━━ The input ━━

Definition reference_has_turn_event (history : list ConversationEvent) (turn kind : string) : bool :=
  existsb (λ event, String.eqb (event_type event) kind && names_request "turnId" turn event) (rev history).

Definition reference_last_user_message (history : list ConversationEvent) : option N :=
  sequence <$> find (λ event, String.eqb (event_type event) "message.created" &&
                              names_request "role" "user" event) (rev history).

Definition outcome_type (out : ControlOutcome) : string :=
  match out with
  | Completed => "control.completed"
  | Rejected => "control.rejected"
  | Unknown => "control.unknown"
  end.
End reference.

(** ** Merging ranges *)

Lemma OpenTurn_merge_apply a b t turn :
  OpenTurn.apply (OpenTurn.merge a b) t turn = OpenTurn.merge a (OpenTurn.apply b t turn).
Proof.
  unfold OpenTurn.apply. destruct (String.eqb t "turn.started"); [done|].
  destruct (one_of CONVERSATION_TERMINAL_EVENTS t) eqn:Ec; cbn [negb andb orb].
  - unfold OpenTurn.merge. destruct b as [[ob|] cb db]; [done|].
    destruct a as [[oa|] ca da]; cbn [started closes_any closed].
    + by destruct (cb || _).
    + by rewrite orb_true_r.
  - destruct (one_of TURN_TERMINAL_EVENTS t); cbn [negb]; [|done].
    unfold OpenTurn.merge. destruct b as [[ob|] cb db]; cbn [started].
    + by destruct (_ || _).
    + destruct a as [[oa|] ca da], turn as [turn|]; cbn [started closes_any closed].
      * destruct cb; cbn [orb]; [by destruct (bool_decide _)|]. destruct oa as [oa|]; cbn.
        -- repeat case_bool_decide; cbn; repeat case_bool_decide; set_solver.
        -- done.
      * by destruct (_ || _).
      * by rewrite (assoc_L (∪)), (comm_L (∪) _ da), (assoc_L (∪)).
      * by rewrite orb_true_r.
Qed.

Section merging.
Context `{Json}.
Implicit Types (a b d : JournalDigest) (e : ConversationEvent).

Lemma or_None_r {A} (x : option A) : or x None = x.
Proof. by destruct x. Qed.

Lemma transform_then_map t1 t2 f :
  transform_map f (transform_then t1 t2) = transform_then t1 (transform_map f t2).
Proof. unfold transform_then, transform_map, transform_from; simpl. by f_equal; case_match. Qed.

Lemma transform_then_default t : transform_then t StatusTransform_default = t.
Proof. destruct t as [x1 x2 x3 x4 x5]. unfold transform_then, transform_map, transform_from; simpl.
  f_equal; by case_match. Qed.

Lemma OpenTurn_merge_default f : OpenTurn.merge f OpenTurnFold_default = f.
Proof.
  unfold OpenTurn.merge. destruct f as [[[t|]|] c cl]; cbn; [|done|].
  - by rewrite bool_decide_eq_false_2 by set_solver.
  - by rewrite orb_false_r, (right_id_L ∅ (∪)).
Qed.

Lemma merge_requests_apply e m later :
  fold_entries merge_request m (apply_client_requests e later) =
  apply_client_requests e (fold_entries merge_request m later).
Proof.
  unfold apply_client_requests. repeat case_match; try done.
  apply fold_entries_entry. by intros [?|] [?|].
Qed.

━━━

* The problem:
Could you retype the entire listing exactly?

* Response box:
Definition reference_has_turn_event (history : list ConversationEvent) (turn kind : string) : bool :=
  existsb (λ event, String.eqb (event_type event) kind && names_request "turnId" turn event) (rev history).

Definition reference_last_user_message (history : list ConversationEvent) : option N :=
  sequence <$> find (λ event, String.eqb (event_type event) "message.created" &&
                              names_request "role" "user" event) (rev history).

Definition outcome_type (out : ControlOutcome) : string :=
  match out with
  | Completed => "control.completed"
  | Rejected => "control.rejected"
  | Unknown => "control.unknown"
  end.
End reference.

(** ** Merging ranges *)

Lemma OpenTurn_merge_apply a b t turn :
  OpenTurn.apply (OpenTurn.merge a b) t turn = OpenTurn.merge a (OpenTurn.apply b t turn).
Proof.
  unfold OpenTurn.apply. destruct (String.eqb t "turn.started"); [done|].
  destruct (one_of CONVERSATION_TERMINAL_EVENTS t) eqn:Ec; cbn [negb andb orb].
  - unfold OpenTurn.merge. destruct b as [[ob|] cb db]; [done|].
    destruct a as [[oa|] ca da]; cbn [started closes_any closed].
    + by destruct (cb || _).
    + by rewrite orb_true_r.
  - destruct (one_of TURN_TERMINAL_EVENTS t); cbn [negb]; [|done].
    unfold OpenTurn.merge. destruct b as [[ob|] cb db]; cbn [started].
    + by destruct (_ || _).
    + destruct a as [[oa|] ca da], turn as [turn|]; cbn [started closes_any closed].
      * destruct cb; cbn [orb]; [by destruct (bool_decide _)|]. destruct oa as [oa|]; cbn.
        -- repeat case_bool_decide; cbn; repeat case_bool_decide; set_solver.
        -- done.
      * by destruct (_ || _).
      * by rewrite (assoc_L (∪)), (comm_L (∪) _ da), (assoc_L (∪)).
      * by rewrite orb_true_r.
Qed.

Section merging.
Context `{Json}.
Implicit Types (a b d : JournalDigest) (e : ConversationEvent).

Lemma or_None_r {A} (x : option A) : or x None = x.
Proof. by destruct x. Qed.

Lemma transform_then_map t1 t2 f :
  transform_map f (transform_then t1 t2) = transform_then t1 (transform_map f t2).
Proof. unfold transform_then, transform_map, transform_from; simpl. by f_equal; case_match. Qed.

Lemma transform_then_default t : transform_then t StatusTransform_default = t.
Proof. destruct t as [x1 x2 x3 x4 x5]. unfold transform_then, transform_map, transform_from; simpl.
  f_equal; by case_match. Qed.

Lemma OpenTurn_merge_default f : OpenTurn.merge f OpenTurnFold_default = f.
Proof.
  unfold OpenTurn.merge. destruct f as [[[t|]|] c cl]; cbn; [|done|].
  - by rewrite bool_decide_eq_false_2 by set_solver.
  - by rewrite orb_false_r, (right_id_L ∅ (∪)).
Qed.

Lemma merge_requests_apply e m later :
  fold_entries merge_request m (apply_client_requests e later) =
  apply_client_requests e (fold_entries merge_request m later).
Proof.
  unfold apply_client_requests. repeat case_match; try done.
  apply fold_entries_entry. by intros [?|] [?|].
Qed.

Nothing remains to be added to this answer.